(** X7: [extractMetadata] always returns, without writing or logging, and
    reads the clock at most once.  The version it returns is never empty and
    holds only digits and dots; lastUpdated is never empty and is either a
    string of digits and hyphens taken from the document or the date of the
    clock reading. *)
Theorem X7_metadata_well_formed (text : jsstring) (e : Env) (s : State) :
  exists md s',
    extractMetadata text e s = (Returned md, s') /\
    version md <> [] /\ forallb versionChar (version md) = true /\
    lastUpdated md <> [] /\
    (forallb dateChar (lastUpdated md) = true \/
     lastUpdatedMatch text = None /\
     lastUpdated md = isoDate (clock e (ticks s))) /\
    written s' = written s /\ console s' = console s /\
    (ticks s' = ticks s \/ ticks s' = S (ticks s)).
Proof.
  assert (Hver : forall v0,
             v0 = match versionMatch text with
                  | Some v => v
                  | None => lit "1.0.0"
                  end ->
             v0 <> [] /\ forallb versionChar v0 = true).
  { intros v0 ->. destruct (versionMatch text) as [v|] eqn:E.
    - now apply regex_capture_sound in E.
    - split; [discriminate | reflexivity]. }
  unfold extractMetadata, bind, ret, newDate.
  destruct (lastUpdatedMatch text) as [u|] eqn:E.
  - apply regex_capture_sound in E as [Hu Hc].
    eexists; eexists. split; [reflexivity|]. cbn [version lastUpdated].
    destruct (Hver _ eq_refl) as [H1 H2].
    repeat split; try assumption; auto.
  - eexists; eexists. split; [reflexivity|].
    cbn [version lastUpdated ticks written console].
    destruct (Hver _ eq_refl) as [H1 H2].
    rewrite split_T_0_toISOString.
    repeat split; try assumption; auto.
    apply isoDate_nonempty.
Qed.

End MetadataMore.

(** ** More on runs *)

Section RunsMore.

Lemma renderAll_length (table : list RuleTopic) (e : Env)
    (text core : jsstring) :
  length (renderAll table e text core) =
  3 + length (filter (present e) table).
Proof.
  unfold renderAll. rewrite length_app, length_map. cbn [length].
  rewrite <- (length_map info), loadedRules_info. reflexivity.
Qed.

(** X8: a run ends with exit code 0 or 1; with 0 exactly when
    AI_INSTRUCTIONS.md is readable, not empty, contains both sync markers and
    every write goes through.  The files written are the first ones of the
    full list, up to the first write that throws: never more than three plus
    one for each topic whose file is readable and not empty, and exactly that
    many when the exit code is 0. *)
Theorem X8_exit_code_and_writes (table : list RuleTopic) (e : Env) :
  (exit_code (main table e) = 0%N \/ exit_code (main table e) = 1%N) /\
  (exit_code (main table e) = 0%N <->
   exists c text' core,
     files e AI_INSTRUCTIONS_FILE = Some (c :: text') /\
     extractCoreStandards (c :: text') = inr core /\
     writtenCount table e (c :: text') core =
       length (renderAll table e (c :: text') core)) /\
  (exit_code (main table e) = 0%N ->
   length (outputs (main table e)) = 3 + length (filter (present e) table)) /\
  length (outputs (main table e)) <= 3 + length (filter (present e) table) /\
  (forall c text' core,
      files e AI_INSTRUCTIONS_FILE = Some (c :: text') ->
      extractCoreStandards (c :: text') = inr core ->
      outputs (main table e) =
      firstn (writtenCount table e (c :: text') core)
        (renderAll table e (c :: text') core)).
Proof.
  assert (Hbad : exit_code (main table e) = 1%N ->
                 outputs (main table e) = [] ->
                 (forall c text' core,
                     files e AI_INSTRUCTIONS_FILE = Some (c :: text') ->
                     extractCoreStandards (c :: text') = inr core -> False) ->
                 (exit_code (main table e) = 0%N \/
                  exit_code (main table e) = 1%N) /\
                 (exit_code (main table e) = 0%N <->
                  exists c text' core,
                    files e AI_INSTRUCTIONS_FILE = Some (c :: text') /\
                    extractCoreStandards (c :: text') = inr core /\
                    writtenCount table e (c :: text') core =
                      length (renderAll table e (c :: text') core)) /\
                 (exit_code (main table e) = 0%N ->
                  length (outputs (main table e))
                  = 3 + length (filter (present e) table)) /\
                 length (outputs (main table e))
                 <= 3 + length (filter (present e) table) /\
                 (forall c text' core,
                     files e AI_INSTRUCTIONS_FILE = Some (c :: text') ->
                     extractCoreStandards (c :: text') = inr core ->
                     outputs (main table e) =
                     firstn (writtenCount table e (c :: text') core)
                       (renderAll table e (c :: text') core))).
  { intros E O Hno. rewrite E, O. cbn [length].
    split; [now right|]. split; [split|split; [|split]].
    - discriminate.
    - intros [c [text' [core [Hf [Hc _]]]]]. exfalso. exact (Hno _ _ _ Hf Hc).
    - discriminate.
    - lia.
    - intros c text' core Hf Hc. exfalso. exact (Hno _ _ _ Hf Hc). }
  destruct (files e AI_INSTRUCTIONS_FILE) as [[|c text']|] eqn:Hf.
  - apply Hbad; try (rewrite main_unreadable by (now rewrite Hf); reflexivity).
    intros; discriminate.
  - destruct (extractCoreStandards (c :: text')) as [err|core] eqn:Hc.
    + apply Hbad;
        try (rewrite (@main_malformed table e c text' err Hf Hc); reflexivity).
      intros c0 t0 core0 H1 H2. injection H1 as <- <-. congruence.
    + clear Hbad. rewrite (@main_valid table e c text' core Hf Hc).
      pose proof (validRun_exit_code table e (c :: text') core) as Hiff.
      pose proof (validRun_exit_code_eq table e (c :: text') core) as Heq.
      pose proof (renderAll_length table e (c :: text') core) as Hlen.
      split; [|split; [split|split; [|split]]].
      * rewrite Heq.
        destruct (Nat.eqb _ _); [now left | now right].
      * intros H0. exists c, text', core.
        split; [reflexivity|]. split; [exact Hc|]. now apply Hiff.
      * intros [c0 [t0 [core0 [H1 [H2 H3]]]]]. injection H1 as <- <-.
        assert (core0 = core) by congruence. subst core0. now apply Hiff.
      * intros H0. apply Hiff in H0. unfold validRun. cbn [outputs].
        rewrite H0, firstn_all. exact Hlen.
      * unfold validRun. cbn [outputs]. rewrite length_firstn. lia.
      * intros c0 t0 core0 H1 H2. injection H1 as <- <-.
        assert (core0 = core) by congruence. subst core0. reflexivity.
  - apply Hbad; try (rewrite main_unreadable by (now rewrite Hf); reflexivity).
    intros; discriminate.
Qed.

Lemma entries_by_info (line : LoadedRule -> jsstring)
    (rules1 rules2 : list LoadedRule) :
  (forall r, line r = line {| info := info r; content := [] |}) ->
  map info rules1 = map info rules2 ->
  map line rules1 = map line rules2.
Proof.
  intros Hline.
  revert rules2; induction rules1 as [|r1 rules1 IH];
    intros [|r2 rules2] H; try discriminate; [reflexivity|].
  cbn [map] in *. injection H as H1 H2.
  rewrite (Hline r1), (Hline r2), H1. f_equal. now apply IH.
Qed.

Lemma listedOutputs_by_info (stamp1 stamp2 core : jsstring) (md : Metadata)
    (rules1 rules2 : list LoadedRule) :
  map info rules1 = map info rules2 ->
  firstn 3 (listedOutputs stamp1 stamp2 core md rules1) =
  firstn 3 (listedOutputs stamp1 stamp2 core md rules2) /\
  map fst (listedOutputs stamp1 stamp2 core md rules1) =
  map fst (listedOutputs stamp1 stamp2 core md rules2).
Proof.
  intros H. unfold listedOutputs, listedDocument. cbn [firstn app].
  rewrite (@entries_by_info linkedEntry rules1 rules2) by (auto; reflexivity).
  rewrite (@entries_by_info plainEntry rules1 rules2) by (auto; reflexivity).
  rewrite (@entries_by_info cursorSeeEntry rules1 rules2) by (auto; reflexivity).
  rewrite (@entries_by_info cursorFromEntry rules1 rules2) by (auto; reflexivity).
  split; [reflexivity|]. cbn [map fst]. do 3 f_equal.
  rewrite !map_map.
  apply (@entries_by_info (fun r => fst (mdcOutput r)) rules1 rules2);
    [reflexivity | exact H].
Qed.

Lemma successes_ext (ok1 ok2 : list jsstring -> jsstring -> bool)
    (done targets : list jsstring) :
  (forall d p, ok1 d p = ok2 d p) ->
  successes ok1 done targets = successes ok2 done targets.
Proof.
  intros H. revert done; induction targets as [|p rest IH]; intros done;
    [reflexivity|].
  cbn [successes]. now rewrite H, IH.
Qed.

Lemma firstn_firstn_eq {A} (l1 l2 : list A) (m k : nat) :
  firstn m l1 = firstn m l2 ->
  firstn m (firstn k l1) = firstn m (firstn k l2).
Proof.
  intros H. rewrite !firstn_firstn.
  destruct (Nat.le_gt_cases m k) as [Hle|Hgt].
  - now rewrite Nat.min_l by exact Hle.
  - rewrite Nat.min_r by lia.
    rewrite <- (Nat.min_l k m) by lia.
    rewrite <- !firstn_firstn. now rewrite H.
Qed.

(** X9: the three aggregate documents and the names of all written files
    depend on the topic files only through which of them are readable and not
    empty: two runs on the same canonical document and clock, with the same
    topics present and the same writes going through, end with the same exit
    code and write the same aggregate documents and the same file names,
    whatever the topic files contain. *)
Theorem X9_aggregates_ignore_topic_texts (table : list RuleTopic)
    (e1 e2 : Env) :
  files e1 AI_INSTRUCTIONS_FILE = files e2 AI_INSTRUCTIONS_FILE ->
  (forall k, clock e1 k = clock e2 k) ->
  (forall done path, writable e1 done path = writable e2 done path) ->
  (forall t, In t table -> present e1 t = present e2 t) ->
  exit_code (main table e1) = exit_code (main table e2) /\
  firstn 3 (outputs (main table e1)) = firstn 3 (outputs (main table e2)) /\
  map fst (outputs (main table e1)) = map fst (outputs (main table e2)).
Proof.
  intros Hai Hclock Hw Hpres.
  destruct (files e1 AI_INSTRUCTIONS_FILE) as [[|c text']|] eqn:Hf1;
    symmetry in Hai.
  - rewrite (main_unreadable table e1), (main_unreadable table e2)
      by (rewrite ?Hf1, ?Hai; reflexivity).
    now repeat split.
  - destruct (extractCoreStandards (c :: text')) as [err|core] eqn:Hc.
    + rewrite (@main_malformed table e1 c text' err Hf1 Hc).
      rewrite (@main_malformed table e2 c text' err Hai Hc). now repeat split.
    + rewrite (@main_valid table e1 c text' core Hf1 Hc).
      rewrite (@main_valid table e2 c text' core Hai Hc).
      set (text := c :: text').
      assert (Hmd : metadataOf e1 text = metadataOf e2 text)
        by (unfold metadataOf; now rewrite Hclock).
      assert (Hinfo : map info (loadedRules (files e1) table)
                      = map info (loadedRules (files e2) table))
        by (rewrite !loadedRules_info; apply filter_ext_in; exact Hpres).
      destruct (@listedOutputs_by_info
                  (toISOString (clock e1 (metadataTicks text)))
                  (toISOString (clock e1 (S (metadataTicks text)))) core
                  (metadataOf e1 text) _ _ Hinfo) as [H3 Hpaths].
      rewrite <- !renderAll_listed in H3, Hpaths.
      assert (Hr2 : listedOutputs (toISOString (clock e1 (metadataTicks text)))
                      (toISOString (clock e1 (S (metadataTicks text)))) core
                      (metadataOf e1 text) (loadedRules (files e2) table)
                    = renderAll table e2 text core)
        by (rewrite renderAll_listed, Hmd, !Hclock; reflexivity).
      rewrite Hr2 in H3, Hpaths.
      assert (Hlen : length (renderAll table e1 text core)
                     = length (renderAll table e2 text core))
        by (rewrite <- (length_map fst), Hpaths; apply length_map).
      assert (Hk : writtenCount table e1 text core
                   = writtenCount table e2 text core).
      { unfold writtenCount. rewrite Hpaths. now apply successes_ext. }
      split; [|split].
      * rewrite !validRun_exit_code_eq. now rewrite Hk, Hlen.
      * unfold validRun. cbn [outputs]. rewrite Hk.
        now apply firstn_firstn_eq.
      * unfold validRun. cbn [outputs].
        now rewrite <- !firstn_map, Hpaths, Hk.
  - rewrite (main_unreadable table e1), (main_unreadable table e2)
      by (rewrite ?Hf1, ?Hai; reflexivity).
    now repeat split.
Qed.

* * *

Task – Return all lines in the data that include the word "never".

Written response –
    reads the clock at most once.  The version it returns is never empty and
    holds only digits and dots; lastUpdated is never empty and is either a
    full list, up to the first write that throws: never more than three plus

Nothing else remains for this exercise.